哺乳動物細胞を０〜４０℃で保存することを特徴とする、請求項２７〜３４のいずれか１項に記載の方法。
液が、ビタミンＢ２若しくはその誘導体又はそれらの塩を含まないことを特徴とする、請求項２７〜３５のいずれか１項に記載の方法。
哺乳動物細胞が、血小板又は巨核球である、請求項２７〜３６のいずれか１項に記載の方法。
血小板が、以下の（Ａ）及び（Ｂ）を含む方法により得られた精製血小板である、請求項３７に記載の方法。
（Ａ）巨核球の培養物を濃縮する濃縮工程；
（Ｂ）得られた濃縮物から血小板を遠心分離する遠心分離工程；
液中にさらにアルブミンを含む、請求項３７又は３８に記載の方法。
アルブミンの濃度が、１．２５〜１０％（ｗ／ｖ）である、請求項３９に記載の方法。
液中にさらに糖を含む、請求項３９又は４０に記載の方法。
糖が、ブドウ糖である、請求項４１に記載の方法。
血小板又は巨核球を、５〜１０日間保存することを特徴とする、請求項３７〜４２のいずれか１項に記載の方法。
哺乳動物細胞が、幹細胞又は免疫細胞である、請求項２７〜３６のいずれか１項に記載の方法。

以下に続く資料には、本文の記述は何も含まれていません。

Section Speech.
Context `{JsNumber}.

(** [String.prototype.toLowerCase], a function of the platform. *)
Variable toLowerCase : string → string.

(** The [name] and [lang] of a [SpeechSynthesisVoice]. *)
Record Voice := mkVoice {
  voice_name : string;
  voice_lang : string;
}.

Definition getLangCode (lang : StoryLanguage) : string :=
  match lang with
  | ENGLISH => "en-US"
  | SPANISH => "es-ES"
  | GERMAN => "de-DE"
  | FRENCH | AUTO => "fr-FR"
  end.

Definition preferredKeywords : list string :=
  ["female"; "google"; "samantha"; "zira"; "amelie"; "sophie"; "natural"].

(** The utterance handed to the speech synthesis; pitch and rate are the
    literals of the source. *)
Record Utterance := mkUtterance {
  utterance_text : string;
  utterance_lang : string;
  utterance_voice : option Voice;
  utterance_pitch : string;
  utterance_rate : string;
}.

Inductive SpeechOp :=
| Cancel
| Speak (u : Utterance).

(** [toggleSpeech()] with the state [isSpeaking], the props [story] and the
    slots [config] and [voices]: what it asks of the speech synthesis and
    the new [isSpeaking]. *)
Definition toggleSpeech (isSpeaking : bool) (story : string) (config : StoryConfig)
    (voices : list Voice) : list SpeechOp * bool :=
  if isSpeaking then ([Cancel], false)
  else if negb (truthy (Some story)) then ([], isSpeaking)
  else
    let langCode := getLangCode (language config) in
    let langVoices :=
      filter (λ v, startsWith (voice_lang v) (default "" (head (split "-" langCode))) = true)
        voices in
    let preferredVoice :=
      List.find (λ v, existsb (λ keyword, includes (toLowerCase (voice_name v)) keyword)
                        preferredKeywords) langVoices in
    let voice :=
      match preferredVoice with
      | Some v => Some v
      | None =>
          match langVoices with
          | v :: _ => Some v
          | [] => None
          end
      end in
    ([Speak (mkUtterance story langCode voice "1.05" "0.95")], true).

(** [filteredPois] for the props [pois] and the slot [poiSearch]. *)
Definition filteredPois (pois : list POI.t) (poiSearch : string) : list POI.t :=
  filter (λ p, includes (toLowerCase (POI.name p)) (toLowerCase poiSearch) = true) pois.

End Speech.
End Sidebar.

(** ** A model of the numbers: NaN and the integers

    The instance used to evaluate the definitions on concrete inputs.
    [None] stands for NaN.  Integers print in decimal, and [parseFloat]
    reads the longest prefix that is an optionally signed run of digits. *)

Module IntegerNumber.

Definition digit_value (c : ascii) : option Z :=
  if is_digit c then Some (Z.of_nat (nat_of_ascii c) - 48)%Z else None.

Fixpoint read_digits (s : string) (acc : option Z) : option Z :=
  match s with
  | EmptyString => acc
  | String c s' =>
      match digit_value c with
      | Some d => read_digits s' (Some (10 * default 0%Z acc + d)%Z)
      | None => acc
      end
  end.

Definition parse (s : string) : option Z :=
  match s with
  | String "-" s' => Z.opp <$> read_digits s' None
  | String "+" s' => read_digits s' None
  | _ => read_digits s None
  end.

Fixpoint print_digits (fuel : nat) (n : N) (acc : string) : string :=
  match fuel with
  | O => acc
  | S fuel' =>
      let acc := String (ascii_of_N (48 + n mod 10)) acc in
      if (n / 10 =? 0)%N then acc else print_digits fuel' (n / 10)%N acc
  end.

Definition print (x : option Z) : string :=
  match x with
  | None => "NaN"
  | Some z =>
      let digits := print_digits (S (N.to_nat (N.log2 (Z.to_N (Z.abs z))))) (Z.to_N (Z.abs z)) "" in
      if (z <? 0)%Z then String "-" digits else digits
  end.

Definition integers : JsNumber :=
  {| number := option Z;
     Number_toString := print;
     parseFloat := parse |}.

(** [isNaN] on these numbers. *)
Definition isNaN (x : option Z) : bool :=
  match x with
  | None => true
  | Some _ => false
  end.

End IntegerNumber.

(** ** What the specification says a record yields *)

Module Spec.
Section Spec.
Context `{JsNumber}.

(** A tag is present when it has a non-empty value. *)
Definition present (tags : gmap string string) (key : string) : option string :=
  match tags !! key with
  | Some v => if decide (v = "") then None else Some v
  | None => None
  end.

Definition address_fields : list string :=
  ["addr:housenumber"; "addr:street"; "addr:postcode"; "addr:city"].

(** The record derived from the tags [tags] of a node, in the words of the
    specification. *)
Definition derived (tags : gmap string string) (poi : POI.t) : Prop :=
  POI.name poi =
    default OsmService.unnamed_place (present tags "name" ∪ present tags "description")
  ∧ POI.type poi = default "poi" (present tags "tourism" ∪ present tags "historic")
  ∧ POI.address poi =
      (let fields := omap (present tags) address_fields in
       if decide (fields = []) then None else Some (String.concat ", " fields))
  ∧ POI.address poi ≠ Some ""
  ∧ POI.website poi =
      match present tags "website" with
      | Some w => Some w
      | None => tags !! "url"
      end.

(** Overpass's [~] with a regular expression that is a choice of words:
    the value contains one of the alternatives. *)
Definition matches (alternatives : list string) (value : string) : bool :=
  existsb (includes value) alternatives.

(** The value of the tag through which a statement of the query matched a
    node, if it did. *)
Definition matched_tag (tags : gmap string string) (filter : string * list string)
    : option string :=
  match tags !! filter.1 with
  | Some v => if matches filter.2 v then Some v else None
  | None => None
  end.

(** The values of the tags through which the query matched a node; the
    node is in the answer to the query when there is one. *)
Definition matched (tags : gmap string string) : list string :=
  omap (matched_tag tags) OsmService.query_filters.

(** The [display_name] a reverse-geocoding answer carries, if the request
    succeeded and the answer has one that is a string. *)
Definition display_name_of (response : completion Value) : option string :=
  match response with
  | Normal (VObject fields) =>
      match fields !! "display_name" with
      | Some (VString s) => Some s
      | _ => None
      end
  | _ => None
  end.

(** The first comma-delimited segment of a string. *)
Fixpoint first_segment (s : string) : string :=
  match s with
  | EmptyString => EmptyString
  | String c s' => if Ascii.eqb c "," then EmptyString else String c (first_segment s')
  end.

幹細胞が、間葉系幹細胞である、請求項４４に記載の方法。
免疫細胞が、Ｔ細胞である、請求項４４に記載の方法。
液が、等張液である、請求項４４〜４６のいずれか１項に記載の方法。
等張液が、乳酸リンゲル液である、請求項４７に記載の方法。
液中にさらにトレハロースを含む、請求項４７又は４８に記載の方法。
液中にさらにデキストランを含む、請求項４７〜４９のいずれか１項に記載の方法。
幹細胞を、１〜６３日間保存することを特徴とする、請求項４４〜５０のいずれか１項に記載の方法。